# Foreclosures



## Teri (Jan 13, 2003)

Can someone tell me how I can look at foreclosed properties on the internet without paying to join one of those foreclosure sites?
Thanks, Teri


----------



## mountainwmn (Sep 11, 2009)

For the most part they are listed on realtor.com, just like anything else. At least here they are. There used to be a website for hud foreclosures in a few states, but it has been down for a few months now. Also, if youre working with a good realtor, they should be able to direct you to any sites they use in your area.


----------



## Parttimefarmer (May 5, 2011)

You can also try Homepath, which is the Fannie May site. They are all foreclosures.


----------



## Cyngbaeld (May 20, 2004)

https://www.bidselect.com/?siteid=62400


----------



## grandmajo (Mar 25, 2008)

If the county that you're looking for property in has a website for it's auditor, try there.  That's how I found our soon to be new home. I went to our auditor's website and started typing in the names of local banks. There's a couple of advantages to doing this. First off, you can see how much the bank paid for the property at the sheriff's auction and make your offer accordingly if you like the property. Second, sometimes you can deal directly with the bank if you can catch them before they turn the property over to a realtor. This is what we did and it probably saved us several thousand dollars, since the bank didn't have to pay realtor fees and such.


----------



## AngieM2 (May 10, 2002)

http://hudhomestore.com/HudHome/Index.aspx

this might help some.


----------



## jconde (Sep 13, 2010)

You might want to try Trulia. http://www.trulia.com/ I believe you can search the area and from there filter
on the left.


----------



## oregon woodsmok (Dec 19, 2010)

HUD has all of theirs listed on their web site.

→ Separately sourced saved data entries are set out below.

Definition wait_for_change (p : GoogleCloudDnsProvider) (zone : string) (change : Change) : sys (fueled unit) :=
  let* now := call Now in
  let deadline := now + CHANGE_TIMEOUT in
  wait_until settled late (fetch_change p zone) CHANGE_POLL_INTERVAL
    (turns CHANGE_TIMEOUT CHANGE_POLL_INTERVAL) deadline change.

Definition change_request (p : GoogleCloudDnsProvider) (zone : string) (deletion : option Json)
    (addition : option Rrset) (token : string) : Request :=
  mkRequest POST (url_of p (changes_path p zone)) [] (bearer token)
    (Some (ser_ChangeRequest (option_list addition) (option_list deletion))).

(** The request of [apply_change], and its answer. *)
Definition post_change (p : GoogleCloudDnsProvider) (zone : string) (deletion : option Json)
    (addition : option Rrset) : sys (fueled Change) :=
  await? token := access_token p in
  await? response := lifted (send (change_request p zone deletion addition token)) in
  if negb (is_success (status response)) then
    let* _ := forget_token_on_unauthorized (status response) in
    Ret (Err (Raised (check_error "POST" (changes_path p zone) response)))
  else
    try? change := lift (response_json de_Change response) in
    Ret (Ok change).

Definition apply_change (p : GoogleCloudDnsProvider) (zone : string) (deletion : option Json)
    (addition : option Rrset) : sys (fueled unit) :=
  await? change := post_change p zone deletion addition in
  wait_for_change p zone change.

(** ** Operations *)

(** The values and the TTL of the set, or those of a new one. *)
Definition values_of (existing : option Json) : list string :=
  match existing with Some rrset => rrdatas rrset | None => [] end.

Definition ttl_of (c : GoogleCloudDnsConfig) (existing : option Json) : Z :=
  match existing with Some rrset => default (ttl c) (as_u64 (index rrset "ttl")) | None => ttl c end.

Definition has_value (values : list string) (value : string) : bool :=
  existsb (fun v => (unquote v =? value)%string) values.

Definition present_locked (p : GoogleCloudDnsProvider) (zone name value : string) : sys (fueled unit) :=
  await? existing := fetch_rrset p zone name in
  let values := values_of existing in
  if has_value values value then Ret (Ok tt)
  else
    let addition := mkRrset name "TXT" (ttl_of (config p) existing) (values ++ [quoted value]) in
    apply_change p zone existing (Some addition).

Definition present (p : GoogleCloudDnsProvider) (fqdn value : string) : sys (fueled unit) :=
  try? _ := lift (validate_fqdn fqdn) in
  try? _ := lift (validate_acme_value value) in
  await? zone := resolve_zone p fqdn in
  let name := absolute fqdn in
  with_lock (zone +:+ "|" +:+ name) (present_locked p zone name value).

Definition cleanup_locked (p : GoogleCloudDnsProvider) (zone name value : string) : sys (fueled unit) :=
  await? existing := fetch_rrset p zone name in
  match existing with
  | None => Ret (Ok tt)
  | Some rrset =>
      let values := rrdatas rrset in
      let remaining := List.filter (fun v => negb (unquote v =? value)%string) values in
      if (length remaining =? length values)%nat then Ret (Ok tt)
      else
        let addition :=
          match remaining with
          | [] => None
          | _ => Some (mkRrset name "TXT" (ttl_of (config p) existing) remaining)
          end in
        apply_change p zone existing addition
  end.

Definition cleanup (p : GoogleCloudDnsProvider) (fqdn value : string) : sys (fueled unit) :=
  try? _ := lift (validate_fqdn fqdn) in
  await? zone := resolve_zone p fqdn in
  let name := absolute fqdn in
  with_lock (zone +:+ "|" +:+ name) (cleanup_locked p zone name value).
End google.

(** ** The Google Cloud DNS API

    [recs w (z, n)] is the data of the TXT record set of the name [n] in the
    managed zone [z], as the API writes it; it is empty when there is no such
    set.  A change is accepted or refused whole. *)

Definition added_values (a : option Rrset) : list string :=
  match a with Some r => rr_datas r | None => [] end.

(** A document that stands for the TXT record set of the name [n], with the
    data [d]. *)
Definition txt_named (n : string) (j : Json) : Prop :=
  index j "type" = JStr "TXT" /\
  exists m, index j "name" = JStr m /\ to_ascii_lowercase m = to_ascii_lowercase n.
Definition has_data (d : list string) (j : Json) : Prop := index j "rrdatas" = JArr (map JStr d).

(** A change that concerns the TXT record set of one name. *)
Definition changes_set (n : string) (a : option Rrset) (d : option Json) : Prop :=
  (forall r, a = Some r -> rr_name r = n /\ rr_kind r = "TXT"%string) /\
  (forall j, d = Some j -> txt_named n j) /\ (a <> None \/ d <> None) /\
  to_ascii_lowercase n = n.

(** The zones of an account, on the pages from a token on. *)
Inductive listed (pages : option string -> list ManagedZone * option string) : option string -> list ManagedZone -> Prop :=
| last_page t l next : pages t = (l, next) -> next = None \/ next = Some EmptyString -> listed pages t l
| next_page t l t' l' :
    pages t = (l, Some t') -> t' <> EmptyString -> listed pages (Some t') l' -> listed pages t (l ++ l').

(** A public zone that the name [n] is in, and the one it is in whose name is
    the longest. *)
Definition holds (n : string) (m : ManagedZone) : Prop :=
  visibility m <> Some "private"%string /\
  (n = to_ascii_lowercase (dns_name m) \/ exists s, n = s +:+ "." +:+ to_ascii_lowercase (dns_name m)).

Definition hosts (account : list ManagedZone) (n z : string) : Prop :=
  exists m, m ∈ account /\ mz_name m = z /\ holds n m /\
    forall m', m' ∈ account -> holds n m' ->
      len (to_ascii_lowercase (dns_name m')) <= len (to_ascii_lowercase (dns_name m)).

Record gc_api `{X : Ext} {W} (h : handler sysE W) (p : GoogleCloudDnsProvider) (account : list ManagedZone)
    (recs : W -> string * string -> list string)
    (change_of : W -> string * string -> option ((string * string) * list string))
    (applied : W -> string * string -> Prop) : Prop := {
  gc_background : background h recs;
  gc_kept : changes_kept h change_of applied;
  gc_token : forall req w, url req = token_uri (config p) -> same recs w (snd (h _ (HttpSend req) w));
  (** The zones of the account are on the pages that follow the first one. *)
  gc_zones : exists pages, listed pages None account /\
    forall req w resp t b,
      fst (h _ (HttpSend req) w) = Ok resp -> method req = GET -> url req = url_of p (zones_path p) ->
      query req = match t with Some t => [("pageToken"%string, t)] | None => [] end ->
      is_success (status resp) = true -> response_json de_ManagedZones resp = Ok b ->
      pages t = (managed_zones b, next_page_token b);
  (** The listing has the TXT record set of the name, with its data, unless
      there is none; it may have others. *)
  gc_list : forall req w resp z n l,
    fst (h _ (HttpSend req) w) = Ok resp -> method req = GET -> url req = url_of p (rrsets_path p z) ->
    query req = rrset_query n -> is_success (status resp) = true ->
    response_json de_RrsetList resp = Ok l ->
    (forall j, j ∈ l -> txt_named n j -> has_data (recs w (z, n)) j) /\
    ((forall j, j ∈ l -> ~ txt_named n j) -> recs w (z, n) = []);
  gc_change : forall req z n a d,
    method req = POST -> url req = url_of p (changes_path p z) ->
    body req = Some (ser_ChangeRequest (option_list a) (option_list d)) -> changes_set n a d ->
    forall w, let '(r, w') := h _ (HttpSend req) w in
      (same recs w w' \/ set_to recs (z, n) (added_values a) w w') /\
      forall resp c, r = Ok resp -> is_success (status resp) = true -> response_json de_Change resp = Ok c ->
        set_to recs (z, n) (added_values a) w w' /\
        change_of w' (z, ch_id c) = Some ((z, n), added_values a) /\
        (ch_status c = "done"%string -> applied w' (z, ch_id c));
  gc_poll : forall req w resp z id c,
    fst (h _ (HttpSend req) w) = Ok resp -> method req = GET -> url req = url_of p (change_path p z id) ->
    is_success (status resp) = true -> response_json de_Change resp = Ok c ->
    ch_id c = id /\ (ch_status c = "done"%string -> applied (snd (h _ (HttpSend req) w)) (z, id))
}.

All bank foreclosures are sold through real estate listings. I think that is required by law, because all banks do it that way. So you can search on Realtor.com

If you have a specific area in mind, find and agent and ask to be put on their mailing list for properties that meet your criteria.

Do not waste your money on those sites that charge a fee.


----------



## oregon woodsmok (Dec 19, 2010)

Oh, yes. Most banks have a web page with their foreclosures. You have to search bank by bank.

Farm Home Loans (federal) has all their listed, you can access that through HUD site.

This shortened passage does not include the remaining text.